Jamie Alexander, mortgage director at Alexander Southwell Mortgage Services:
“It appears that the anticipated 0.25% rise has already been taken into account, leading to an expectation of rate stability until the next inflation data is published. However, should there be a more assertive base rate increase, the potential impact on various factors becomes less certain.
“Lenders have shown a reluctance to make substantial rate reductions following last month’s encouraging inflation data. A hike of 0.25% could even ease pressure on fixed rates and encourage lenders to deliver cuts.”
Ben Tadd, director at Lucra Mortgages:
“The widely anticipated rate rise of 0.25% forecast by the Bank of England isn’t expected to have any negative impact on fixed rates, as lenders have already priced in the impending increase within their product margins.

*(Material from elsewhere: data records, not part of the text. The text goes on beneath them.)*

Lemma NewZone_ok name file : fq_name name -> zone_ok (NewZone name file).
Proof.
  intros Hn. unfold NewZone, zone_ok. simpl. rewrite Fqdn_id by done.
  split; [done|]. split; [by apply CountLabel_ok|]. split; [apply emptyTree_ok|].
  split; [constructor|]. by unfold apex_ok.
Qed.

(** ** Adding a record *)

Lemma lower_rr_stored r : rr_ok r -> stored_ok (lower_rr r).
Proof.
  intros (Ht & Hn & Hg). split; [|apply lower_rr_idem]. split; [|split].
  - unfold rr_typed in *. simpl. by destruct (rdata r).
  - by apply fq_name_lower.
  - unfold rr_targets in *. simpl. destruct (rdata r); simpl in *; try done;
      rewrite Forall_singleton in *; by apply fq_name_lower.
Qed.

Lemma Zone_Insert_cases z r :
  rr_ok r ->
  Zone_Insert z r =
  if decide (is_nsec3 r) then
    Some (z, Some ("NSEC3 zone is not supported, dropping RR: " +:+ ToLower (hName r) +:+ " for zone: " +:+ origin z))
  else match apex_kind (origin z) (lower_rr r) with
       | Some k => Some (set_zApex (apex_put k (lower_rr r) (zApex z)) z, None)
       | None => Zone_treeInsert z (lower_rr r)
       end.
Proof.
  intros (Ht & _ & _). unfold rr_typed in Ht. unfold Zone_Insert, lower_rr, apex_kind, is_nsec3.
  destruct r as [nm ty cl ttl d]. simpl in *.
  destruct d; simpl in *; subst; simpl; try done;
    repeat (rewrite decide_False by (by vm_compute)); try done.
  - by case_decide.
  - by repeat case_decide.
  - assert (forall t, t ∈ asserted_types -> ty <> t) as Hty by (by intros t Hin ->).
    repeat (rewrite decide_False by (apply Hty; by repeat constructor)).
    destruct (decide (ty = TypeNSEC3 \/ ty = TypeNSEC3PARAM)); [done|].
    repeat (rewrite decide_False by (apply Hty; by repeat constructor)). done.
Qed.

Lemma apex_put_ok orig a r k :
  apex_ok orig a -> stored_ok r -> apex_kind orig r = Some k -> apex_ok orig (apex_put k r a).
Proof.
  intros (Hs & Hn & Hss & Hsn) Hr Hk. unfold apex_ok.
  destruct k; simpl; rewrite ?Forall_app, ?Forall_singleton; try done.
  split; [|done]. by intros r' [= <-].
Qed.

(** Adding a well-formed record never panics and keeps the zone well formed. *)
Lemma Zone_Insert_ok z r :
  zone_ok z -> rr_ok r ->
  exists z' err, Zone_Insert z r = Some (z', err) /\ zone_ok z' /\ origin z' = origin z /\
    (err <> None <-> is_nsec3 r) /\
    if decide (is_nsec3 r) then z' = z
    else match apex_kind (origin z) (lower_rr r) with
         | Some k => zApex z' = apex_put k (lower_rr r) (zApex z) /\ zTree z' = zTree z
         | None => zApex z' = zApex z /\
                   elems (Root (zTree z')) = spec_insert (lower_rr r) (elems (Root (zTree z)))
         end.
Proof.
  intros Hz Hr. pose proof Hz as (Ho & Hl & Ht & Hst & Ha). pose proof (lower_rr_stored r Hr) as Hs.
  rewrite (Zone_Insert_cases z r Hr). destruct (decide (is_nsec3 r)) as [H3|H3].
  { eexists _, _. split; [reflexivity|]. split; [done|]. split; [done|]. done. }
  destruct (apex_kind _ _) as [k|] eqn:E.
  - eexists _, _. split; [reflexivity|]. unfold zone_ok. simpl.
    pose proof (apex_put_ok _ _ _ _ Ha Hs E). repeat (split; [done|]). done.
  - destruct (Tree_Insert_spec (zTree z) (lower_rr r) Ht) as (t' & Et & Ht' & El).
    { by apply Hs. }
    unfold Zone_treeInsert. rewrite Et. simpl. eexists _, _. split; [reflexivity|].
    unfold zone_ok. simpl. rewrite El. pose proof (spec_insert_stored _ _ Hst Hs). done.
Qed.

(** ** Searches *)

(** The element of a name. *)
Definition find (z : Zone) (n : string) : option Elem := spec_search n (elems (Root (zTree z))).

Lemma Zone_search z n : zone_ok z -> name_or_empty n -> Tree_Search (zTree z) n = Some (find z n).
Proof. intros (_ & _ & (_ & Hg & _) & _) Hn. by apply Node_search_spec. Qed.

Lemma find_elem z n e : zone_ok z -> find z n = Some e ->
  e ∈ elems (Root (zTree z)) /\ elem_ok e /\ elem_stored e /\ ekey e = key n.
Proof.
  intros (_ & _ & (_ & [Hok _] & _) & Hst & _) Hf.
  apply spec_search_Some in Hf as (l1 & l2 & E & He & _).
  assert (e ∈ elems (Root (zTree z))) as Hin by (rewrite E; apply elem_of_app; right; by left).
  rewrite Forall_forall in Hok, Hst. apply (cmp_eq (cmp:=key_cmp)) in He. auto.
Qed.

Lemma find_of_elem z n e : zone_ok z -> e ∈ elems (Root (zTree z)) -> ekey e = key n -> find z n = Some e.
Proof.
  intros (_ & _ & (_ & Hg & _) & _) Hin Hk. unfold find, spec_search.
  apply list_elem_of_split in Hin as (l1 & l2 & E). rewrite E in *.
  apply good_app in Hg as (_ & _ & _ & Hs & _). rewrite Forall_forall in Hs.
  rewrite filter_app, filter_none.
  - rewrite filter_cons_True by (apply hit_true; rewrite Hk; by apply (cmp_refl (cmp:=key_cmp))). done.
  - apply Forall_forall. intros x Hx Hh%hit_true%(cmp_eq (cmp:=key_cmp)).
    specialize (Hs x Hx). unfold elt in Hs. rewrite Hk, <- Hh in Hs.
    by rewrite (cmp_refl (cmp:=key_cmp)) in Hs.
Qed.

Lemma find_None z n e : find z n = None -> e ∈ elems (Root (zTree z)) -> ekey e <> key n.
Proof.
  intros Hf Hin Hk. apply spec_search_None in Hf. rewrite Forall_forall in Hf.
  apply (Hf e Hin). rewrite Hk. apply (cmp_refl (cmp:=key_cmp)).
Qed.

(** ** Names from the right *)

Lemma overshoots_spec q j n : fq_name q -> (0 < j)%nat ->
  overshoots q j n = bool_decide (0 < n /\ length (dlabels q) < j + n - 1)%nat.
Proof.
  intros Hq Hj. revert j Hj. induction n as [|n IH]; intros j Hj; cbn [overshoots].
  { by rewrite bool_decide_eq_false_2 by lia. }
  destruct (decide (j <= length (dlabels q))%nat) as [Hle|Hgt].
  - rewrite PrevLabel_in by done. rewrite IH by lia. apply bool_decide_ext. lia.
  - rewrite PrevLabel_over by (done || lia). by rewrite bool_decide_eq_true_2 by lia.
Qed.

Lemma right_index_spec q ol j n k : fq_name q -> (0 < n)%nat ->
  right_index q ol j n k =
  if decide (j + n - 1 + ol <= length (dlabels q))%nat
  then Some (label_start (dlabels q) (length (dlabels q) - (j + n - 1 + ol))) else None.
Proof.
  intros Hq. revert j k. induction n as [|n IH]; intros j k Hn; [lia|]. cbn [right_index].
  destruct (decide (j + ol <= length (dlabels q))%nat) as [Hle|Hgt].
  - rewrite PrevLabel_in by done. destruct n as [|n].
    + simpl. rewrite decide_True by lia. do 2 f_equal. lia.
    + rewrite IH by lia. replace (S j + S n - 1 + ol)%nat with (j + S (S n) - 1 + ol)%nat by lia. done.
  - rewrite PrevLabel_over by (done || lia). by rewrite decide_False by lia.
Qed.

(** The name of the last [k] labels (of the pieces) of [q]. *)
Definition suffix_name (q : string) (k : nat) : string :=
  dotted (drop (length (dlabels q) - k) (dlabels q)).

“If the base rate is increased by 0.5% then both shorter and longer term fixed rates are likely to remain stable, if not continue to reduce based on the mini rate-war we have witnessed in the market throughout the last ten days. Only if the base rate is hiked more aggressively by 0.50% might we see a short, albeit small increase to fixed rates, although this is unlikely to be for a sustained period.”
Peter Dockar, chief commercial officer at Gen H:
“Lenders have already factored positive inflation data into their mortgage pricing. If the rate increases by 0.25%, we’ll likely see a gradual decrease in mortgage pricing over the coming months with a few jumps here and there.
“But if the base rate increases by more than the expected quarter percent, ironically, this may have the counter-intuitive effect of driving down pricing on long-term fixed rates. This is because, looking forward, the markets will expect rates to come down faster and deeper as the Bank of England tries to unwind the recession it is deliberately creating in 2024 with its current policy.
“As always, the interesting point will be the tone of Threadneedle Street’s messaging, which will indicate to markets the likely future direction and extent of rate movements in the coming months.”